Suzie: “No… They should bring that Miss Goody Two-Shoes here. I’d throw her right into the raging nests of FDLR rapists in the Kivu. Then she’ll know what being raped is all about!”
Anna (aping Euronews report): “A pious African immigrant woman! These guys are all suckers! They bought her story!”
I was baffled… and that’s an understatement…
Now, fast forward to early July. I had just returned to the US when I discovered the YouTube interview of Mrs. Sanou Doussou Condé, a Guinean and a New Yorker too. I was shocked to find out that she had the same reading of Diallo's narrative just like my family and friends in Kinshasa. She didn’t—and had no need to—utilize the heavy Cartesian artillery of Bernard-Henri Lévy (BHL) to see through the whole caboodle of half-truths and outright lies of her fellow citizen. She felt it in her bones—again, it bears repeating here, just like my family and friends did in Kinshasa. I felt compelled to write a post on the subject on July 5, laying down my doubts about her, when almost everyone had already made up their mind about DSK: guilty as charged! BHL attempted to defend his friend and he was "electronically lynched," to use the famous phrase of Justice Clarence Thomas.
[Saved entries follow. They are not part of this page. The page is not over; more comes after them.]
(** X3: at any point of a session, [filesWarnedAbout] holds exactly the
    paths for which the warning has been shown: a path is in the set if
    and only if the warning for it was shown (once) so far. *)
Theorem X3_filesWarnedAbout_is_the_paths_warned
    (env0 : Env) (docs : list vs.TextDocument) (events : list (Env * Event))
    (filePath : string) :
  filePath ∈ filesWarnedAbout (session env0 docs events).1
  <-> warningsFor filePath (session env0 docs events).2 = 1%nat.
Proof.
  rewrite session_eq, run_filesWarnedAbout_iff. cbn [filesWarnedAbout].
  split; [intros [Hin|Hone]; [set_solver | done] | by right].
Qed.

Lemma handle_warnings_warranted (env : Env) (this : t) (ev : Event) :
  Forall (fun m => exists e,
            ev = DidChangeTextDocument e
            /\ warrantsWarning env e = true
            /\ (fsPath env (vs.uri (vs.document e)) ∉ filesWarnedAbout this)
            /\ m = outsideWorkspaceWarning (fsPath env (vs.uri (vs.document e))))
         (warningsOf (handle env this ev).2).
Proof.
  destruct ev as [td|e|td]; cbn [handle];
    unfold onDidOpenTextDocument, onDidChangeTextDocument,
      onDidCloseTextDocument.
  - destruct (negb _); cbn; constructor.
  - destruct (isAnalyzable env (vs.document e)) eqn:Ha; cbn [negb];
      [|constructor].
    destruct (_ =? _)%nat eqn:Hne; [constructor|].
    destruct (warnWhenEditingFilesOutsideWorkspace env) eqn:Hflag;
      cbn [andb]; [|repeat constructor].
    case_bool_decide as Hin; cbn [negb andb]; [repeat constructor|].
    destruct (isWithinWorkspace env _) eqn:Hout;
      cbn [negb fst snd app warningsOf]; repeat constructor.
    exists e. unfold warrantsWarning. by rewrite Ha, Hne, Hflag, Hout.
  - destruct (negb _); cbn; constructor.
Qed.
(** Every run has one of two shapes: it fails in the world it started in,
    with an exception of the opening statements; or it hashed one message
    and handed the digest to the key, and then either returned, the key
    having signed, or failed with an exception of the later statements. *)
Lemma run_shape (self : signer) (claim : claim_object)
    (claim_address cert_claim_id name : pystr) (detached : bool) (w : world) :
  let run := sign_stream_claim self claim claim_address cert_claim_id name
               detached w in
  let h := HASHFUNC (cls self) in
  (exists e : exn, run = (inl e, w) /\ raised_before_hashing e = true)
  \/ (exists (message : bytes) (out : exn + proto * Signature),
        run = (out, after_signing w (private_key self) h message) /\
        match out with
        | inl e => raised_before_hashing e = false
        | inr _ =>
            sign_events (private_key self) (digest h message) h =
              [Signed (private_key self) (digest h message) h]
        end).
Proof.
  intros run h.
  destruct (validate_claim_id cert_claim_id) eqn:Hv.
  2:{ left. exists InvalidCertificateId. split; [|reflexivity].
      unfold run, sign_stream_claim. now rewrite run_bind, Hv. }
  destruct (unhexlify cert_claim_id) as [raw_cert_id|] eqn:Hx.
  2:{ left. exists binascii_Error. split; [|reflexivity].
      unfold run, sign_stream_claim, mbind, M_bind, bind.
      now rewrite Hv, Hx. }
  destruct (decode_address claim_address) as [decoded_addr|] eqn:Ha.
  2:{ left. exists InvalidAddress. split; [|reflexivity].
      unfold run, sign_stream_claim, mbind, M_bind, bind.
      now rewrite Hv, Hx, Ha. }
  destruct detached.
  - destruct (truthy name) eqn:Ht.
    2:{ left. exists MissingName. split; [|reflexivity].
        unfold run, sign_stream_claim, mbind, M_bind, bind.
        now rewrite Hv, Hx, Ha, Ht. }
    assert (name <> []) as Hn by (intros ->; discriminate Ht).
    destruct (py_eq_str (CURVE_NAME (cls self)) SECP256k1) eqn:Hc.
    2:{ left. exists (UnsupportedCurveForDetached (CURVE_NAME (cls self))).
        split; [|reflexivity].
        unfold run, sign_stream_claim, mbind, M_bind, bind.
        now rewrite Hv, Hx, Ha, (truthy_nonempty _ Hn), Hc. }
    apply SECP256k1_class in Hc.
    destruct (str_encode (str_lower name)) as [encoded_name|] eqn:He.
    2:{ left. exists UnicodeEncodeError. split; [|reflexivity].
        unfold run, sign_stream_claim, mbind, M_bind, bind.
        rewrite Hv, Hx, Ha, (truthy_nonempty _ Hn), He, Hc.
        cbn [assert call ret raise CURVE_NAME py_eq_str].
        now rewrite bool_decide_eq_true_2 by reflexivity. }
    right.
    exists (encoded_name ++ decoded_addr ++ serialized_no_signature claim
            ++ raw_cert_id).
    unfold run.
    rewrite (run_detached self claim claim_address cert_claim_id name w
               raw_cert_id decoded_addr encoded_name Hv Hx Ha Hn Hc He).
    unfold h. rewrite Hc. cbn [HASHFUNC digest].
    destruct (sign_outcome _ _ _) as [e | signature] eqn:Hs.
    { eexists. split; [reflexivity|].
      exact (sign_outcome_raised_after_hashing _ _ _ _ Hs). }
    pose proof (sign_outcome_signed _ _ _ _ Hs) as Hev.
    destruct (decode_b64_fields _); [|eexists; split; reflexivity].
    destruct (Claim_load _); eexists; (split; [reflexivity|]);
      [exact Hev | reflexivity].
  - right.
    exists (decoded_addr ++ serialized_no_signature claim ++ raw_cert_id).
    unfold run.
    rewrite (run_legacy self claim claim_address cert_claim_id name w
               raw_cert_id decoded_addr Hv Hx Ha).
    fold h.
    destruct (sign_outcome _ _ _) as [e | signature] eqn:Hs.
    { eexists. split; [reflexivity|].
      exact (sign_outcome_raised_after_hashing _ _ _ _ Hs). }
    pose proof (sign_outcome_signed _ _ _ _ Hs) as Hev.
    destruct (isinstance_SigningKey _); [|eexists; split; reflexivity].
    destruct (decode_b64_fields _) as [fields|];
      [|eexists; split; reflexivity].
    destruct (fields !! str "stream"); [|eexists; split; reflexivity].
    destruct (Claim_load _); [|eexists; split; reflexivity].
    destruct (flagged_parse _); eexists; (split; [reflexivity|]);
      [exact Hev | reflexivity].
Qed.

(** X1.  One call does at most one hash and one signature: the entropy is
    left alone and the log grows by nothing, by one hash, or by one hash
    followed by one signature of its digest under the class hash; and a
    call that returns has made exactly that hash and that signature. *)
Theorem call_hashes_and_signs_at_most_once (self : signer)
    (claim : claim_object) (claim_address cert_claim_id name : pystr)
    (detached : bool) (w : world) :
  let run := sign_stream_claim self claim claim_address cert_claim_id name
               detached w in
  let h := HASHFUNC (cls self) in
  rng (snd run) = rng w
  /\ (log (snd run) = log w
      \/ (exists message : bytes, log (snd run) = log w ++ [Hashed h message])
      \/ (exists message : bytes,
            log (snd run) =
              log w ++ [Hashed h message;
                        Signed (private_key self) (digest h message) h]))
  /\ (forall r : proto * Signature,
        fst run = inr r ->
        exists message : bytes,
          log (snd run) =
            log w ++ [Hashed h message;
                      Signed (private_key self) (digest h message) h]).
Proof.
  intros run h.
  destruct (run_shape self claim claim_address cert_claim_id name detached w)
    as [(e & Hrun & _) | (message & out & Hrun & Hout)];
    fold run in Hrun; rewrite Hrun; cbn [fst snd].
  - split; [reflexivity|]. split; [now left|]. discriminate.
  - subst h. unfold after_signing. cbn [rng log]. split; [reflexivity|].
    split.
    + destruct (private_key self) as [k | q | f]; cbn [sign_events]; eauto.
    + intros r Hr. subst out. rewrite Hout. eauto.
Qed.

(** X2.  Which failures precede the cryptographic work.  A call that fails
    with an exception of the opening statements (the certificate id checks,
    the address, the two assertions, the encoding of the name) ends in the
    world it started in.  A call that fails with any other exception
    (raised by the key, the key guard or the codec) has hashed a message
    and handed the digest to the key. *)
Theorem failures_split_at_the_hash (self : signer) (claim : claim_object)
    (claim_address cert_claim_id name : pystr) (detached : bool)
    (w w' : world) (e : exn) :
  sign_stream_claim self claim claim_address cert_claim_id name detached w
    = (inl e, w') ->
  if raised_before_hashing e then w' = w
  else exists message : bytes,
         w' = after_signing w (private_key self) (HASHFUNC (cls self)) message.
Proof.
  intros Hfail.
  destruct (run_shape self claim claim_address cert_claim_id name detached w)
    as [(e0 & Hrun & He0) | (message & out & Hrun & Hout)];
    rewrite Hrun in Hfail; injection Hfail as -> <-.
  - now rewrite He0.
  - rewrite Hout. eauto.
Qed.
Why did I so completely misread Diallo while I had everything there in front of me, like an open book?
In that July 5 post I was quite furious at Diallo. I understand her now. And my anger has abated. Though I don’t think that understanding translates into forgiving her for ruining the life of DSK, and for bamboozling Kenneth Thompson, who looks and sounds like a good man, into believing her, and risking in the process his good name and his reputation. And thank God Rev Al Sharpton stood clear of this storm, as he’s hunkering down these days at MSNBC; otherwise, the good man of God would have jumped with both feet into this murky business too…
Thompson thinks that AG Cyrus Vance has no sympathy for his client. And hence, a special prosecutor should be appointed! A special prosecutor? Is Ken Thompson joking? In this economy? Wasting taxpayers’ money in lengthy frivolous investigations and lawsuits? Maybe Thompson is making all this noise because he knows that the more vocal and outraged he acts, the more certain a juicy settlement might be coming his way, via his client! Who knows? Maybe the judge would dismiss "the motion for dismissal on recommendation" filed by Cyrus Vance and either singlehandedly prosecute DSK or appoint a special prosecutor. In a million years…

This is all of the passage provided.